When it comes to instruments, the principle that should prevail is ‘the broader, the better.’ On top of the complementary income support and installation aid, which should be ensured throughout the entire programming period, many instruments exist under the rural development pillar to tackle very central issues. Investment support, in the form of grants and financial instruments, is instrumental in facilitating credit access. Cooperation measures, which favour intergenerational instruments, will positively affect land mobility — as has been the case in Ireland with the land mobility service. Risk management instruments and knowledge exchange and transfer schemes will produce positive outcomes for building resilient business plans and boosting environmental performance.

For environmental and climate-related objectives, the same principle must apply. Member States must be encouraged to promote a diversity of sustainable agriculture practices, including, among others, organic farming, agroforestry, agroecology, precision farming and conservation agriculture. A broad diversity of on-farm solutions exists, adapted to specific pedoclimatic and socioeconomic conditions, to unlock the full potential of agriculture for climate adaptation and mitigation. To encourage such diversity, young farmers are looking forward to implementing eco-schemes and agri-environmental measures, which are perceived as enabling a wide range of opportunities on the farm.

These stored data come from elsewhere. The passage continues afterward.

(** * Form relay: validation and dispatch (main-app/app.js) and the
      persistence service (receiver-service/server.js)

    A shallow embedding of the two Express services and of the parts of the
    JavaScript platform they call (string methods, the two regular
    expressions, [Date], [parseInt], axios' request helpers and the Mongoose
    model [FormData]), followed by the properties established about them. *)

From Stdlib Require Import ZArith List Bool Ascii String DecimalString Lia.
From Stdlib Require Import Permutation Sorted.
Import ListNotations.
Local Open Scope string_scope.
Local Open Scope Z_scope.

(* ===================================================================== *)
(** ** JavaScript values and the operations the handlers apply to them    *)
(* ===================================================================== *)

Module JS.

(** Numbers.  The handlers only ever compute with integers (years, months,
    days, time values in milliseconds) and with [NaN]; [Num z] stands for the
    integer-valued double [z] (of magnitude below 2^53, where doubles are
    exact), [NaN] for the not-a-number value. *)
Inductive number : Type :=
  | NaN
  | Num (z : Z).

(** The values a field of a parsed request body can hold.  Strings are
    sequences of code units below 256 (the Latin-1 range); nested arrays
    and objects are not represented. *)
Inductive value : Type :=
  | VUndefined
  | VNull
  | VBool (b : bool)
  | VNum (n : number)
  | VStr (s : string).

(** A plain object, as [req.body] or an object literal: keys in insertion
    order. *)
Definition obj : Type := list (string * value).

(** Property read: [o.k], [undefined] when the key is absent. *)
Fixpoint get (k : string) (o : obj) : value :=
  match o with
  | [] => VUndefined
  | (k', v) :: o' => if String.eqb k k' then v else get k o'
  end.

(** Abrupt completion: what a [throw] carries. *)
Inductive exn : Type :=
  | TypeError (msg : string)
  | Error (msg : string)
  | ValidationError (paths : list string).

Inductive completion (A : Type) : Type :=
  | Normal (a : A)
  | Throw (e : exn).
Arguments Normal {A} a.
Arguments Throw {A} e.

Definition bind {A B : Type} (c : completion A) (k : A -> completion B)
  : completion B :=
  match c with
  | Normal a => k a
  | Throw e => Throw e
  end.

(** ToBoolean: [!v] is [negb (truthy v)]. *)
Definition truthy (v : value) : bool :=
  match v with
  | VUndefined | VNull => false
  | VBool b => b
  | VNum NaN => false
  | VNum (Num z) => negb (z =? 0)
  | VStr s => negb (String.eqb s EmptyString)
  end.

(** Number::toString for the numbers of the model. *)
Definition number_toString (n : number) : string :=
  match n with
  | NaN => "NaN"
  | Num z => NilZero.string_of_int (Z.to_int z)
  end.

(** ToString on primitives. *)
Definition ToString (v : value) : string :=
  match v with
  | VUndefined => "undefined"
  | VNull => "null"
  | VBool true => "true"
  | VBool false => "false"
  | VNum n => number_toString n
  | VStr s => s
  end.

Definition code (c : ascii) : Z := Z.of_nat (nat_of_ascii c).

Definition in_range (lo hi : Z) (c : ascii) : bool :=
  (lo <=? code c) && (code c <=? hi).

(** WhiteSpace and LineTerminator code units below 256: TAB, LF, VT, FF, CR,
    SP and NBSP.  This is the set [String.prototype.trim] strips and the
    class [\s] matches. *)
Definition isWhiteSpace (c : ascii) : bool :=
  in_range 9 13 c || (code c =? 32) || (code c =? 160).

Definition isDigit (c : ascii) : bool := in_range 48 57 c.
Definition isUpperAZ (c : ascii) : bool := in_range 65 90 c.
Definition isLowerAZ (c : ascii) : bool := in_range 97 122 c.

Fixpoint trimStart (s : string) : string :=
  match s with
  | String c s' => if isWhiteSpace c then trimStart s' else s
  | EmptyString => EmptyString
  end.

(** [trimEnd] keeps a character when it is not white space or when
    something other than white space follows it. *)
Fixpoint trimEnd (s : string) : string :=
  match s with
  | EmptyString => EmptyString
  | String c s' =>
      match trimEnd s' with
      | EmptyString => if isWhiteSpace c then EmptyString
                       else String c EmptyString
      | t => String c t
      end
  end.

(** [String.prototype.trim]. *)
Definition trim (s : string) : string := trimEnd (trimStart s).
Lemma apply_tax_data_keeps_keys : forall order lines tax_data order' lines',
  _apply_tax_data normalize_tax_rate_for_db order lines tax_data = Ok (order', lines') ->
  same_order_identity order order' /\ Forall2 same_line_keys lines lines'.
Proof.
  intros order lines [td|] order' lines'; unfold _apply_tax_data, bind.
  - destruct (_apply_tax_data_lines _ lines (td_lines td) zero_taxed_money)
      as [[ls s]|] eqn:E; [|discriminate].
    intros H; inversion H; subst; clear H. split; [repeat split|].
    revert E. generalize (td_lines td) as tls. generalize zero_taxed_money as s0.
    revert lines'. induction lines as [|l lines IH]; intros lines' s0 tls E.
    + simpl in E. inversion E; constructor.
    + destruct tls as [|t tls].
      * simpl in E. inversion E; subst.
        clear. induction (l :: lines); constructor; [repeat split | assumption].
      * simpl in E. unfold bind in E.
        destruct (taxed_div_int _ (quantity l)) as [u|]; [|discriminate].
        destruct (_apply_tax_data_lines _ lines tls _) as [[rest s2]|] eqn:Er;
          [|discriminate].
        inversion E; subst; clear E.
        constructor; [repeat split | exact (IH _ _ _ Er)].
  - intros H; inversion H; subst. split; [repeat split|].
    clear. induction lines'; constructor; [repeat split | assumption].
Qed.

Lemma remove_tax_keeps_keys : forall order lines,
  same_order_identity order (fst (_remove_tax order lines))
  /\ Forall2 same_line_keys lines (snd (_remove_tax order lines)).
Proof.
  intros order lines. split; [repeat split|]. simpl.
  induction lines; constructor; [repeat split | assumption].
Qed.

(** Under the tax-app strategy [_calculate_taxes] changes prices and tax
    rates only: the order keeps id, status, refresh flag, currency, channel,
    tax exemption, voucher, voucher code and base shipping price, and the
    lines stay the same in number and order with their primary key, variant,
    quantity and unit discount. *)
Theorem tax_app_calculation_changes_prices_only : forall order manager lines order' lines',
  get_tax_calculation_strategy_for_order order = TAX_APP ->
  calculate_taxes order manager lines = Ok (order', lines') ->
  same_order_identity order order' /\ Forall2 same_line_keys lines lines'.
Proof.
  intros order manager lines order' lines' Hstrat.
  assert (Hadd : forall b o l,
             _calculate_and_add_tax normalize_tax_rate_for_db
               update_order_prices_with_flat_rates TAX_APP order lines manager b =
             Ok (o, l) ->
             same_order_identity order o /\ Forall2 same_line_keys lines l).
  { intros b o l. simpl. unfold bind.
    destruct (_apply_tax_data_from_plugins manager order lines) as [[o1 l1]|] eqn:E1;
      [|discriminate].
    destruct (get_taxes_for_order manager o1) as [tax_data|]; [|discriminate].
    intros E2.
    destruct (plugins_keep_keys _ _ _ _ _ E1) as [Ho1 Hl1].
    destruct (apply_tax_data_keeps_keys _ _ _ _ _ E2) as [Ho2 Hl2].
    split; [exact (same_order_identity_trans _ _ _ Ho1 Ho2)
           | exact (same_line_keys_trans _ _ _ Hl1 Hl2)]. }
  unfold _calculate_taxes. rewrite Hstrat. unfold bind.
  destruct (prices_entered_with_tax (tax_configuration (channel order))).
  - destruct (_calculate_and_add_tax _ _ TAX_APP order lines manager true)
      as [[o1 l1]|] eqn:E; [|discriminate].
    destruct (Hadd _ _ _ E) as [Ho Hl].
    destruct (negb _); intros H; inversion H; subst; clear H.
    + destruct (remove_tax_keeps_keys o1 l1) as [Ho' Hl'].
      split; [exact (same_order_identity_trans _ _ _ Ho Ho')
             | exact (same_line_keys_trans _ _ _ Hl Hl')].
    + split; assumption.
  - destruct (_ && _).
    + apply Hadd.
    + intros H; inversion H; subst. split; [apply same_order_identity_refl|].
      clear. induction lines'; constructor; [repeat split | assumption].
Qed.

Finally, national policies matter too. Through their strategic plans, Member States will be held accountable for the results of EU funding and their capacity to align coherent national policies. Young farmers’ instruments require further effort on that front. Land ownership access and mobility, for example, must be accompanied at the national level by land planning, taxation and succession policies favouring new generations. Outside the realms of the CAP, Member States must promote and align regulatory tools to ensure a fairer income for farmers and allow for a better spread of margins along the agri-food supply chain. The first objective of young farmers is to be rewarded by the market for the products and public goods they produce. Ethical and transparent commercial relations and a better organisation of sectors are key to achieving such an objective.

Young farmers are indispensable for a sustainable Europe

The new CAP offers the opportunity to fast-forward the objective of generational renewal and ultimately answer the many challenges ahead for EU agriculture. Rather than treating the objective of attracting and sustaining young farmers as a separate one, it is essential to understand the cross-cutting potential it has. Achieving the higher economic, social and environmental sustainability of agriculture by 2050 is highly dependent on the capacity of new generations to overcome obstacles and live from their vocation for farming. Vocations for agriculture have not disappeared. They have changed with the times, but they still have the same objectives: making a decent living out of producing safe and healthy food for consumers, while preserving the natural resources borrowed from future generations. As policymakers try to envision the future of our food systems through an unprecedented farm to fork strategy, young farmers have figured out the transformative role they can play in the whole process. When the future of agriculture is set out in the CAP’s Strategic Plans, we cannot afford to leave young farmers behind.

(1) As formulated in the different chapters, Member States have to include these aspects in the Strategic Plans required under the new CAP, for example in relation specifically to Objective 7 on generational renewal.

(2) Fi-compass, April 2019, Survey on the financing needs of agricultural enterprises.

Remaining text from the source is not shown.